Tüm ihtişamıyla, Pelin karşımızdaydı; bu ne kötü bir tesadüftü böyle? Bora, bakışlarını Pelin'den bana çevirdiğinde, ayağa kalkmış, Pelin'i öpüyordum. Pelin beni öptükten sonra, çekinceli bakışlarla Bora'ya elini uzattığında, Bora da karşılık verdi ve tokalaştılar.

"Özledim seni Naz ya! Nerelerdesin sen? Aaa bu arada... Anıl'ı duydum... Geçmiş olsun, durumu nasıl?"

"Bakalım... Biraz daha zaman var belli olması için... Hayırdır? Gazeteye ilan mı verdiler, sana kadar nasıl geldi?" diye şaşkınlıkla cevaplamıştım Pelin'i. Bu sırada, restoran müdürü şarabı getirmiş, servis etmek için Pelin'i bekliyordu. Bora, Pelin'e dönerek konuştu.

"Oturmaz mısın bizimle?"

Lütfen oturma, çünkü seni şu an asla çekemem... Pelin, iç sesimi duymamış olacak ki, Bora'ya gülümseyerek, benim yanıma oturdu.

"Bir şeyler yemek ister misin?" diye sormuştu bu kez de Bora... Bunlar nereden tanışıyorlardı?!

"Evet aslında, ben de yemek yemeye gelmiştim." dedi Pelin. Ardından restoran müdürüne balığını sipariş etti ve kadehlerimizdeki beyaz şarabı yudumlamaya başladık.

"Kazanın olduğu akşam, kan aranıyormuş sanırım acil. Sosyal medya paylaşımlarından öğrendim yani ben olayı Naz!" dedi Pelin, bana doğru dönerek.

"Anladım... 0 negatif, zor bulundu." dedim, yüzüm çoktan asılmış, o gün aklıma gelmişti.

"İnsanın çocukluk arkadaşının başına böyle bir şey gelmesi kadar kötü bir durum. Umarım bir an evvel toparlanır. Amerika'ya gitmiş tedavi olmak için." dedi Pelin. Çüş! Onu da mı biliyor?

"Evet. Bunu nereden duydun?" diye sordum, şaşkınlıkla.

"Hande'yle beraberdik dün. Selin'in doğum günündeydik."

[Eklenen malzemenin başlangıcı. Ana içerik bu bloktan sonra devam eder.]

Definition assign (a : Assign) (i : FleetInstance) : FleetInstance :=
  match a with
  | A_hostId v =>
      mkFleet
        (fi_id i) (fi_userId i) v (fi_runtimeKind i) (fi_displayName i) (fi_status i) (fi_containerId i)
        (fi_containerName i) (fi_gatewayPort i) (fi_healthFailures i) (fi_errorMessage i) (fi_pairingStatus i)
        (fi_pairingStartedAt i) (fi_whatsappAccountId i) (fi_hasWhatsappCreds i) (fi_lastSeenAt i)
        (fi_backupImport i) (fi_litellm i) (fi_movedFromHostId i) (fi_moveObjectName i) (fi_movedAt i)
        (fi_moveImportedAt i) (fi_createdAt i) (fi_updatedAt i) (fi_stoppedAt i) (fi_destroyedAt i)
  | A_displayName v =>
      mkFleet
        (fi_id i) (fi_userId i) (fi_hostId i) (fi_runtimeKind i) v (fi_status i) (fi_containerId i)
        (fi_containerName i) (fi_gatewayPort i) (fi_healthFailures i) (fi_errorMessage i) (fi_pairingStatus i)
        (fi_pairingStartedAt i) (fi_whatsappAccountId i) (fi_hasWhatsappCreds i) (fi_lastSeenAt i)
        (fi_backupImport i) (fi_litellm i) (fi_movedFromHostId i) (fi_moveObjectName i) (fi_movedAt i)
        (fi_moveImportedAt i) (fi_createdAt i) (fi_updatedAt i) (fi_stoppedAt i) (fi_destroyedAt i)
  | A_status v =>
      mkFleet
        (fi_id i) (fi_userId i) (fi_hostId i) (fi_runtimeKind i) (fi_displayName i) v (fi_containerId i)
        (fi_containerName i) (fi_gatewayPort i) (fi_healthFailures i) (fi_errorMessage i) (fi_pairingStatus i)
        (fi_pairingStartedAt i) (fi_whatsappAccountId i) (fi_hasWhatsappCreds i) (fi_lastSeenAt i)
        (fi_backupImport i) (fi_litellm i) (fi_movedFromHostId i) (fi_moveObjectName i) (fi_movedAt i)
        (fi_moveImportedAt i) (fi_createdAt i) (fi_updatedAt i) (fi_stoppedAt i) (fi_destroyedAt i)
  | A_containerId v =>
      mkFleet
        (fi_id i) (fi_userId i) (fi_hostId i) (fi_runtimeKind i) (fi_displayName i) (fi_status i) v
        (fi_containerName i) (fi_gatewayPort i) (fi_healthFailures i) (fi_errorMessage i) (fi_pairingStatus i)
        (fi_pairingStartedAt i) (fi_whatsappAccountId i) (fi_hasWhatsappCreds i) (fi_lastSeenAt i)
        (fi_backupImport i) (fi_litellm i) (fi_movedFromHostId i) (fi_moveObjectName i) (fi_movedAt i)
        (fi_moveImportedAt i) (fi_createdAt i) (fi_updatedAt i) (fi_stoppedAt i) (fi_destroyedAt i)
  | A_gatewayPort v =>
      mkFleet
        (fi_id i) (fi_userId i) (fi_hostId i) (fi_runtimeKind i) (fi_displayName i) (fi_status i)
        (fi_containerId i) (fi_containerName i) v (fi_healthFailures i) (fi_errorMessage i)
        (fi_pairingStatus i) (fi_pairingStartedAt i) (fi_whatsappAccountId i) (fi_hasWhatsappCreds i)
        (fi_lastSeenAt i) (fi_backupImport i) (fi_litellm i) (fi_movedFromHostId i) (fi_moveObjectName i)
        (fi_movedAt i) (fi_moveImportedAt i) (fi_createdAt i) (fi_updatedAt i) (fi_stoppedAt i)
        (fi_destroyedAt i)
  | A_healthFailures v =>
      mkFleet
        (fi_id i) (fi_userId i) (fi_hostId i) (fi_runtimeKind i) (fi_displayName i) (fi_status i)
        (fi_containerId i) (fi_containerName i) (fi_gatewayPort i) v (fi_errorMessage i) (fi_pairingStatus i)
        (fi_pairingStartedAt i) (fi_whatsappAccountId i) (fi_hasWhatsappCreds i) (fi_lastSeenAt i)
        (fi_backupImport i) (fi_litellm i) (fi_movedFromHostId i) (fi_moveObjectName i) (fi_movedAt i)
        (fi_moveImportedAt i) (fi_createdAt i) (fi_updatedAt i) (fi_stoppedAt i) (fi_destroyedAt i)
  | A_errorMessage v =>
      mkFleet
        (fi_id i) (fi_userId i) (fi_hostId i) (fi_runtimeKind i) (fi_displayName i) (fi_status i)
        (fi_containerId i) (fi_containerName i) (fi_gatewayPort i) (fi_healthFailures i) v (fi_pairingStatus i)
        (fi_pairingStartedAt i) (fi_whatsappAccountId i) (fi_hasWhatsappCreds i) (fi_lastSeenAt i)
        (fi_backupImport i) (fi_litellm i) (fi_movedFromHostId i) (fi_moveObjectName i) (fi_movedAt i)
        (fi_moveImportedAt i) (fi_createdAt i) (fi_updatedAt i) (fi_stoppedAt i) (fi_destroyedAt i)
  | A_pairingStatus v =>
      mkFleet
        (fi_id i) (fi_userId i) (fi_hostId i) (fi_runtimeKind i) (fi_displayName i) (fi_status i)
        (fi_containerId i) (fi_containerName i) (fi_gatewayPort i) (fi_healthFailures i) (fi_errorMessage i) v
        (fi_pairingStartedAt i) (fi_whatsappAccountId i) (fi_hasWhatsappCreds i) (fi_lastSeenAt i)
        (fi_backupImport i) (fi_litellm i) (fi_movedFromHostId i) (fi_moveObjectName i) (fi_movedAt i)
        (fi_moveImportedAt i) (fi_createdAt i) (fi_updatedAt i) (fi_stoppedAt i) (fi_destroyedAt i)
  | A_pairingStartedAt v =>
      mkFleet
        (fi_id i) (fi_userId i) (fi_hostId i) (fi_runtimeKind i) (fi_displayName i) (fi_status i)
        (fi_containerId i) (fi_containerName i) (fi_gatewayPort i) (fi_healthFailures i) (fi_errorMessage i)
        (fi_pairingStatus i) v (fi_whatsappAccountId i) (fi_hasWhatsappCreds i) (fi_lastSeenAt i)
        (fi_backupImport i) (fi_litellm i) (fi_movedFromHostId i) (fi_moveObjectName i) (fi_movedAt i)
        (fi_moveImportedAt i) (fi_createdAt i) (fi_updatedAt i) (fi_stoppedAt i) (fi_destroyedAt i)
  | A_whatsappAccountId v =>
      mkFleet
        (fi_id i) (fi_userId i) (fi_hostId i) (fi_runtimeKind i) (fi_displayName i) (fi_status i)
        (fi_containerId i) (fi_containerName i) (fi_gatewayPort i) (fi_healthFailures i) (fi_errorMessage i)
        (fi_pairingStatus i) (fi_pairingStartedAt i) v (fi_hasWhatsappCreds i) (fi_lastSeenAt i)
        (fi_backupImport i) (fi_litellm i) (fi_movedFromHostId i) (fi_moveObjectName i) (fi_movedAt i)
        (fi_moveImportedAt i) (fi_createdAt i) (fi_updatedAt i) (fi_stoppedAt i) (fi_destroyedAt i)
  | A_hasWhatsappCreds v =>
      mkFleet
        (fi_id i) (fi_userId i) (fi_hostId i) (fi_runtimeKind i) (fi_displayName i) (fi_status i)
        (fi_containerId i) (fi_containerName i) (fi_gatewayPort i) (fi_healthFailures i) (fi_errorMessage i)
        (fi_pairingStatus i) (fi_pairingStartedAt i) (fi_whatsappAccountId i) v (fi_lastSeenAt i)
        (fi_backupImport i) (fi_litellm i) (fi_movedFromHostId i) (fi_moveObjectName i) (fi_movedAt i)
        (fi_moveImportedAt i) (fi_createdAt i) (fi_updatedAt i) (fi_stoppedAt i) (fi_destroyedAt i)
  | A_lastSeenAt v =>
      mkFleet
        (fi_id i) (fi_userId i) (fi_hostId i) (fi_runtimeKind i) (fi_displayName i) (fi_status i)
        (fi_containerId i) (fi_containerName i) (fi_gatewayPort i) (fi_healthFailures i) (fi_errorMessage i)
        (fi_pairingStatus i) (fi_pairingStartedAt i) (fi_whatsappAccountId i) (fi_hasWhatsappCreds i) v
        (fi_backupImport i) (fi_litellm i) (fi_movedFromHostId i) (fi_moveObjectName i) (fi_movedAt i)
        (fi_moveImportedAt i) (fi_createdAt i) (fi_updatedAt i) (fi_stoppedAt i) (fi_destroyedAt i)
  | A_backupImport v =>
      mkFleet
        (fi_id i) (fi_userId i) (fi_hostId i) (fi_runtimeKind i) (fi_displayName i) (fi_status i)
        (fi_containerId i) (fi_containerName i) (fi_gatewayPort i) (fi_healthFailures i) (fi_errorMessage i)
        (fi_pairingStatus i) (fi_pairingStartedAt i) (fi_whatsappAccountId i) (fi_hasWhatsappCreds i)
        (fi_lastSeenAt i) v (fi_litellm i) (fi_movedFromHostId i) (fi_moveObjectName i) (fi_movedAt i)
        (fi_moveImportedAt i) (fi_createdAt i) (fi_updatedAt i) (fi_stoppedAt i) (fi_destroyedAt i)
  | A_litellm v =>
      mkFleet
        (fi_id i) (fi_userId i) (fi_hostId i) (fi_runtimeKind i) (fi_displayName i) (fi_status i)
        (fi_containerId i) (fi_containerName i) (fi_gatewayPort i) (fi_healthFailures i) (fi_errorMessage i)
        (fi_pairingStatus i) (fi_pairingStartedAt i) (fi_whatsappAccountId i) (fi_hasWhatsappCreds i)
        (fi_lastSeenAt i) (fi_backupImport i) v (fi_movedFromHostId i) (fi_moveObjectName i) (fi_movedAt i)
        (fi_moveImportedAt i) (fi_createdAt i) (fi_updatedAt i) (fi_stoppedAt i) (fi_destroyedAt i)
  | A_movedFromHostId v =>
      mkFleet
        (fi_id i) (fi_userId i) (fi_hostId i) (fi_runtimeKind i) (fi_displayName i) (fi_status i)
        (fi_containerId i) (fi_containerName i) (fi_gatewayPort i) (fi_healthFailures i) (fi_errorMessage i)
        (fi_pairingStatus i) (fi_pairingStartedAt i) (fi_whatsappAccountId i) (fi_hasWhatsappCreds i)
        (fi_lastSeenAt i) (fi_backupImport i) (fi_litellm i) v (fi_moveObjectName i) (fi_movedAt i)
        (fi_moveImportedAt i) (fi_createdAt i) (fi_updatedAt i) (fi_stoppedAt i) (fi_destroyedAt i)
  | A_moveObjectName v =>
      mkFleet
        (fi_id i) (fi_userId i) (fi_hostId i) (fi_runtimeKind i) (fi_displayName i) (fi_status i)
        (fi_containerId i) (fi_containerName i) (fi_gatewayPort i) (fi_healthFailures i) (fi_errorMessage i)
        (fi_pairingStatus i) (fi_pairingStartedAt i) (fi_whatsappAccountId i) (fi_hasWhatsappCreds i)
        (fi_lastSeenAt i) (fi_backupImport i) (fi_litellm i) (fi_movedFromHostId i) v (fi_movedAt i)
        (fi_moveImportedAt i) (fi_createdAt i) (fi_updatedAt i) (fi_stoppedAt i) (fi_destroyedAt i)
  | A_movedAt v =>
      mkFleet
        (fi_id i) (fi_userId i) (fi_hostId i) (fi_runtimeKind i) (fi_displayName i) (fi_status i)
        (fi_containerId i) (fi_containerName i) (fi_gatewayPort i) (fi_healthFailures i) (fi_errorMessage i)
        (fi_pairingStatus i) (fi_pairingStartedAt i) (fi_whatsappAccountId i) (fi_hasWhatsappCreds i)
        (fi_lastSeenAt i) (fi_backupImport i) (fi_litellm i) (fi_movedFromHostId i) (fi_moveObjectName i) v
        (fi_moveImportedAt i) (fi_createdAt i) (fi_updatedAt i) (fi_stoppedAt i) (fi_destroyedAt i)
  | A_moveImportedAt v =>
      mkFleet
        (fi_id i) (fi_userId i) (fi_hostId i) (fi_runtimeKind i) (fi_displayName i) (fi_status i)
        (fi_containerId i) (fi_containerName i) (fi_gatewayPort i) (fi_healthFailures i) (fi_errorMessage i)
        (fi_pairingStatus i) (fi_pairingStartedAt i) (fi_whatsappAccountId i) (fi_hasWhatsappCreds i)
        (fi_lastSeenAt i) (fi_backupImport i) (fi_litellm i) (fi_movedFromHostId i) (fi_moveObjectName i)
        (fi_movedAt i) v (fi_createdAt i) (fi_updatedAt i) (fi_stoppedAt i) (fi_destroyedAt i)
  | A_updatedAt v =>
      mkFleet
        (fi_id i) (fi_userId i) (fi_hostId i) (fi_runtimeKind i) (fi_displayName i) (fi_status i)
        (fi_containerId i) (fi_containerName i) (fi_gatewayPort i) (fi_healthFailures i) (fi_errorMessage i)
        (fi_pairingStatus i) (fi_pairingStartedAt i) (fi_whatsappAccountId i) (fi_hasWhatsappCreds i)
        (fi_lastSeenAt i) (fi_backupImport i) (fi_litellm i) (fi_movedFromHostId i) (fi_moveObjectName i)
        (fi_movedAt i) (fi_moveImportedAt i) (fi_createdAt i) v (fi_stoppedAt i) (fi_destroyedAt i)
  | A_stoppedAt v =>
      mkFleet
        (fi_id i) (fi_userId i) (fi_hostId i) (fi_runtimeKind i) (fi_displayName i) (fi_status i)
        (fi_containerId i) (fi_containerName i) (fi_gatewayPort i) (fi_healthFailures i) (fi_errorMessage i)
        (fi_pairingStatus i) (fi_pairingStartedAt i) (fi_whatsappAccountId i) (fi_hasWhatsappCreds i)
        (fi_lastSeenAt i) (fi_backupImport i) (fi_litellm i) (fi_movedFromHostId i) (fi_moveObjectName i)
        (fi_movedAt i) (fi_moveImportedAt i) (fi_createdAt i) (fi_updatedAt i) v (fi_destroyedAt i)
  | A_destroyedAt v =>
      mkFleet
        (fi_id i) (fi_userId i) (fi_hostId i) (fi_runtimeKind i) (fi_displayName i) (fi_status i)
        (fi_containerId i) (fi_containerName i) (fi_gatewayPort i) (fi_healthFailures i) (fi_errorMessage i)
        (fi_pairingStatus i) (fi_pairingStartedAt i) (fi_whatsappAccountId i) (fi_hasWhatsappCreds i)
        (fi_lastSeenAt i) (fi_backupImport i) (fi_litellm i) (fi_movedFromHostId i) (fi_moveObjectName i)
        (fi_movedAt i) (fi_moveImportedAt i) (fi_createdAt i) (fi_updatedAt i) (fi_stoppedAt i) v
  end.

"Selin kim ya?" diye sordum bu sefer de.

"Selin mi kim? Kızım kendi bölümündeki arkadaşını mı tanımıyorsun? Hem seni de çağırmışlar doğum gününe. Gerçi, Anıl bu durumdayken gelemeyeceğini söylemiş Hande, senin yerine." dedi Pelin. Selin'i hatırlamış gibi yaptım. Selin kimdi ya?

"Doğru söylemiş." dedim, yapmacık bir gülümsemeyle.

"Hande'yle de görüşmüyormuşsunuz kazadan beri. Bir kaybolmuşsun, pir kaybolmuşsun. Epey sitemliydi. 'Gördüğüm yerde, onu öldüreceğim.' dedi vallahi. Telefonlarını açmıyormuşsun." dedi Pelin, gülerek. Histerik bir kahkaha attım. ÖLDÜRECEK MİYMİŞ? Komikti.

"Hande işte." dedim, gülümseyerek. Ardından Bora ile göz göze gelmiştim. Hande beni öldüremezdi, yaşamak için Bora'ya söz vermiştim.

♠️

Şalımla beraber, yemekler de çok kısa bir sürede gelmiş, yemek yemeye başlamıştık...

"Eee siz Bora Bey'le nereden tanışıyorsunuz?" diye sordu Pelin, bir bana bir de Bora'ya bakmış, en son yeniden bana dönmüştü.